> EXERCISE DIRECTIONS:
Starting at the line below holding "as (o & w' & Hrun)." and stopping at the line holding "compensation_calls (trace s')", print every line exactly, both ends included, and leave the rest out.

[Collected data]
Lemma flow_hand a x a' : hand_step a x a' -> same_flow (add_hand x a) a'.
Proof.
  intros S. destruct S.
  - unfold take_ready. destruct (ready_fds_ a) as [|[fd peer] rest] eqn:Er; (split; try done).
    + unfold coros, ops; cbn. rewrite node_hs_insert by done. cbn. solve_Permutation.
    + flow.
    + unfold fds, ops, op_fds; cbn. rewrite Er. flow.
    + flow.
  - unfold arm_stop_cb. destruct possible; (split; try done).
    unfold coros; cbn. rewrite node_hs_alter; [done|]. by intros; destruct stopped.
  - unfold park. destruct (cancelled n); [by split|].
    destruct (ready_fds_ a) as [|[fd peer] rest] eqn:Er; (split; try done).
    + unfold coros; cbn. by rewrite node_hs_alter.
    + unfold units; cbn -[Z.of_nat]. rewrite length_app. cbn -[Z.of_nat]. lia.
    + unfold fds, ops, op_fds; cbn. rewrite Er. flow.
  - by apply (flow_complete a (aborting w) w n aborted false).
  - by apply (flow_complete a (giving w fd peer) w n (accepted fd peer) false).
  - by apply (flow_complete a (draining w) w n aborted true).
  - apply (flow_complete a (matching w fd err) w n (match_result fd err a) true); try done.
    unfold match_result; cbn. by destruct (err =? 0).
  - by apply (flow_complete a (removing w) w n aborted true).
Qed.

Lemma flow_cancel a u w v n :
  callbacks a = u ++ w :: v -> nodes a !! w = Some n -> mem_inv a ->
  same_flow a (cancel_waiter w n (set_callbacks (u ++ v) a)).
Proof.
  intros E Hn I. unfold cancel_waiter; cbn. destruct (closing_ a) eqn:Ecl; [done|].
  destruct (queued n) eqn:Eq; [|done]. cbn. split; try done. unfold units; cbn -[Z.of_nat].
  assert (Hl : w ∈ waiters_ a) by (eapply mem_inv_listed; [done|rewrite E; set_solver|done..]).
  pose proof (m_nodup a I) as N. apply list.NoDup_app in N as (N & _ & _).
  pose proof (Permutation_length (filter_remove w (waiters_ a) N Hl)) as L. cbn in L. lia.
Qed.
==
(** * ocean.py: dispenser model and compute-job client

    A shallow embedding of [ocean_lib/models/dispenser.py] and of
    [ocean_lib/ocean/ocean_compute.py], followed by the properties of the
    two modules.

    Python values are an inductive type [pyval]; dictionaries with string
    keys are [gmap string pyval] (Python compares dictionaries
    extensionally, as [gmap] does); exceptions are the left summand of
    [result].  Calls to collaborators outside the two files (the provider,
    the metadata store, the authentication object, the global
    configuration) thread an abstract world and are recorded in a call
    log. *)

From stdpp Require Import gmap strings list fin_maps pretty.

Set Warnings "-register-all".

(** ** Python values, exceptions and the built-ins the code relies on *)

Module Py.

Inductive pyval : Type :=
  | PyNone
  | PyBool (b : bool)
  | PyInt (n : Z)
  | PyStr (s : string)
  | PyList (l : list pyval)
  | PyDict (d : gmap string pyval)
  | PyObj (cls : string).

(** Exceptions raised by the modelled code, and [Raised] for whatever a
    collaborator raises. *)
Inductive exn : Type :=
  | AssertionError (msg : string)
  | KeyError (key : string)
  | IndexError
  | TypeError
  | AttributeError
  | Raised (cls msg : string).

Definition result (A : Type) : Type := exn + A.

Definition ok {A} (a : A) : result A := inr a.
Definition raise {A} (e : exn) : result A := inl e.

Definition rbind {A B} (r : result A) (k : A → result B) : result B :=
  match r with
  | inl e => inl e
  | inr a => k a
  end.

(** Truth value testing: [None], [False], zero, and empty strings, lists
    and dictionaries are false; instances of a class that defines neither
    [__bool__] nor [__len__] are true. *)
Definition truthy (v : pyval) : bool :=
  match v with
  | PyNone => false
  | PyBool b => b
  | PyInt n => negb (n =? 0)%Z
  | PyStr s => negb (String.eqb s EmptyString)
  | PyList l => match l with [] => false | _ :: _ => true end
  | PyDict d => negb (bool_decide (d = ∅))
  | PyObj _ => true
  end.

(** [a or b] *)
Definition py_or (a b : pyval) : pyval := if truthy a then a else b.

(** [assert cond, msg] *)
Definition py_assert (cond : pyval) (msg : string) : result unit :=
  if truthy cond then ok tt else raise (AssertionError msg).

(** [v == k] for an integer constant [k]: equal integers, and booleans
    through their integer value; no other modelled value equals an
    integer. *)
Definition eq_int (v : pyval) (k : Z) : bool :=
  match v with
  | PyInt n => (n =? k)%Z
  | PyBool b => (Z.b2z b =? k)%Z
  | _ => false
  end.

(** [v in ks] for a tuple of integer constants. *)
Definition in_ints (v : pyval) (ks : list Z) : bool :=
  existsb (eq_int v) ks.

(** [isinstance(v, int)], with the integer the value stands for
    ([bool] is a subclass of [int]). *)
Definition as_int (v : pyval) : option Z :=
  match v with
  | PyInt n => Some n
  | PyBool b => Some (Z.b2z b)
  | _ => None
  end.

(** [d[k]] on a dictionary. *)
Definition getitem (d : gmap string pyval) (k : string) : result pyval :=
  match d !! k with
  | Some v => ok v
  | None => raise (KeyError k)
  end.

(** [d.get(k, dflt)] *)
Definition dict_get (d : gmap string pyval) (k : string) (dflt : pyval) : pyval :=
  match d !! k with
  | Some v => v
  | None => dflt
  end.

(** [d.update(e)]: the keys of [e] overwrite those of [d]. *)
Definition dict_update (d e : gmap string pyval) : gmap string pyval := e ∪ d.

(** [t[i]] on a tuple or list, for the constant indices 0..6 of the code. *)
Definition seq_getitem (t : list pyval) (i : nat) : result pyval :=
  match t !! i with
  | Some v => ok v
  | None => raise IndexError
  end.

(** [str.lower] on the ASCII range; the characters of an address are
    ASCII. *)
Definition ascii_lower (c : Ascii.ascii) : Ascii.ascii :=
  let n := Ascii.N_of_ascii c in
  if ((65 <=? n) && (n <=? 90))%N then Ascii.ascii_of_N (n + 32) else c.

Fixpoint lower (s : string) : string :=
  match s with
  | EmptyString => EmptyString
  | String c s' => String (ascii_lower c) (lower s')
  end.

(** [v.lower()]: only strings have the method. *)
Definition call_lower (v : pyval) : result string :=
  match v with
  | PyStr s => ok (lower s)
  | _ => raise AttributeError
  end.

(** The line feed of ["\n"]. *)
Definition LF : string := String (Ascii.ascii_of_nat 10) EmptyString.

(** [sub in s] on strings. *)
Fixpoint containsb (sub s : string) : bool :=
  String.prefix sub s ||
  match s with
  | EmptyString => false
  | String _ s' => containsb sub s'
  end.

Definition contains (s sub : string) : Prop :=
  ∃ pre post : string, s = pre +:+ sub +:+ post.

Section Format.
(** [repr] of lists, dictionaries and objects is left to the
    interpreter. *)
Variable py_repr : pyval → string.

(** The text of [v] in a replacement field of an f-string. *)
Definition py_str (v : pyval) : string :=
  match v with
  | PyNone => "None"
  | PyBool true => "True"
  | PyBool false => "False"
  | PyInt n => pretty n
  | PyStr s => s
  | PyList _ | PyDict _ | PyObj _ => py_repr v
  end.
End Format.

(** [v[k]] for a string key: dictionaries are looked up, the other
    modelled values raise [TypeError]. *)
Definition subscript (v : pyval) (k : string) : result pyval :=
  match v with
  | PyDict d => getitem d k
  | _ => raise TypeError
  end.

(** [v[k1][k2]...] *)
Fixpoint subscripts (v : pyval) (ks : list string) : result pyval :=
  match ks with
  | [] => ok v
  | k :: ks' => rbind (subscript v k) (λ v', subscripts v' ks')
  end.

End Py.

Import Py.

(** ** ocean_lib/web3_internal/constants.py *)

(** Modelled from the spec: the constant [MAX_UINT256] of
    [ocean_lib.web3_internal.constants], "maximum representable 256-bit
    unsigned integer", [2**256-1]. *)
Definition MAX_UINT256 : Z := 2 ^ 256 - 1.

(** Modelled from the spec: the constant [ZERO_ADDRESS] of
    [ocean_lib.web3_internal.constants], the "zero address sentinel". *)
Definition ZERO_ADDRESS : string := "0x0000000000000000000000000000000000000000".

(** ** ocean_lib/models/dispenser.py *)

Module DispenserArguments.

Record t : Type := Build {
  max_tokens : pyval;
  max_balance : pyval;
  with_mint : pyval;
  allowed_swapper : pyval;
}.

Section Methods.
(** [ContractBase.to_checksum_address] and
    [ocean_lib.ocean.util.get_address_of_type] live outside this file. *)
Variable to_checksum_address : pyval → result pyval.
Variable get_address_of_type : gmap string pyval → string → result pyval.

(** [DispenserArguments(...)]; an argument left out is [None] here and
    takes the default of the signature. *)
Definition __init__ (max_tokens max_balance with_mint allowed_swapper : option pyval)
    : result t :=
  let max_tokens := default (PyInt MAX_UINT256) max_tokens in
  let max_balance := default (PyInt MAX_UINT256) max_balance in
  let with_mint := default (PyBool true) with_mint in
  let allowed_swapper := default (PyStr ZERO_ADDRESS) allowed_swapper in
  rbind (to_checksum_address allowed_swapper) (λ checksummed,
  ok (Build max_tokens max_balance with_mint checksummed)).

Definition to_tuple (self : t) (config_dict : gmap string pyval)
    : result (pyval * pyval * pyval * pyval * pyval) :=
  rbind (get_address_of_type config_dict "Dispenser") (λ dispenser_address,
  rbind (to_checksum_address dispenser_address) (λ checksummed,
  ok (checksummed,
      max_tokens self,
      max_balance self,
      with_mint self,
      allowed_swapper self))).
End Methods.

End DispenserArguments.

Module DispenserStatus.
* * *
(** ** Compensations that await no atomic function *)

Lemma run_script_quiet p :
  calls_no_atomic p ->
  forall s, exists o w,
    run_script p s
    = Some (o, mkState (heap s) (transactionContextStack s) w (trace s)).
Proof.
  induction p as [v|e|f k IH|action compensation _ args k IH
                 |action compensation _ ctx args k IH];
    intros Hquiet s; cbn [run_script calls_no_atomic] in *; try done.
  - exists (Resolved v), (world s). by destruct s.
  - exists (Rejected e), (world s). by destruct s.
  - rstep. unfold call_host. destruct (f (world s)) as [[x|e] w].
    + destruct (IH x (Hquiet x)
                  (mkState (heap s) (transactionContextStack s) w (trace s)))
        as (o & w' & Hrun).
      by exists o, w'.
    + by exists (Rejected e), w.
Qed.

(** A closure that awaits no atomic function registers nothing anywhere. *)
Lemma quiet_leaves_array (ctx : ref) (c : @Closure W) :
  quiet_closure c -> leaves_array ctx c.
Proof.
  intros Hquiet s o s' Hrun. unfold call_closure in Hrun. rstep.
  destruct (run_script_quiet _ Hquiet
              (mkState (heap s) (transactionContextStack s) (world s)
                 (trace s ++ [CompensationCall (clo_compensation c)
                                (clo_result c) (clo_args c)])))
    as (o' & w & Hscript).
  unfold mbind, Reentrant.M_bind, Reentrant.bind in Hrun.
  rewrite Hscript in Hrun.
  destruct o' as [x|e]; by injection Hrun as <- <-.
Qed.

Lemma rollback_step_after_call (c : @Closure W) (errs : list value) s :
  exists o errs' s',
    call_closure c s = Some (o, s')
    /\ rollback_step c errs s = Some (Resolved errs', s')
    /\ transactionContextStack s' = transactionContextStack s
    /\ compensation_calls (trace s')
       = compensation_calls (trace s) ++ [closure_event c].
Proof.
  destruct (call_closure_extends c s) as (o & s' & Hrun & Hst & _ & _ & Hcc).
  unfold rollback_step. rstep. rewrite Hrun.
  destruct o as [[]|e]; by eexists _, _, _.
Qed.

> RESULT FOR THIS EXERCISE:
        as (o & w' & Hrun).
      by exists o, w'.
    + by exists (Rejected e), w.
Qed.

(** A closure that awaits no atomic function registers nothing anywhere. *)
Lemma quiet_leaves_array (ctx : ref) (c : @Closure W) :
  quiet_closure c -> leaves_array ctx c.
Proof.
  intros Hquiet s o s' Hrun. unfold call_closure in Hrun. rstep.
  destruct (run_script_quiet _ Hquiet
              (mkState (heap s) (transactionContextStack s) (world s)
                 (trace s ++ [CompensationCall (clo_compensation c)
                                (clo_result c) (clo_args c)])))
    as (o' & w & Hscript).
  unfold mbind, Reentrant.M_bind, Reentrant.bind in Hrun.
  rewrite Hscript in Hrun.
  destruct o' as [x|e]; by injection Hrun as <- <-.
Qed.

Lemma rollback_step_after_call (c : @Closure W) (errs : list value) s :
  exists o errs' s',
    call_closure c s = Some (o, s')
    /\ rollback_step c errs s = Some (Resolved errs', s')
    /\ transactionContextStack s' = transactionContextStack s
    /\ compensation_calls (trace s')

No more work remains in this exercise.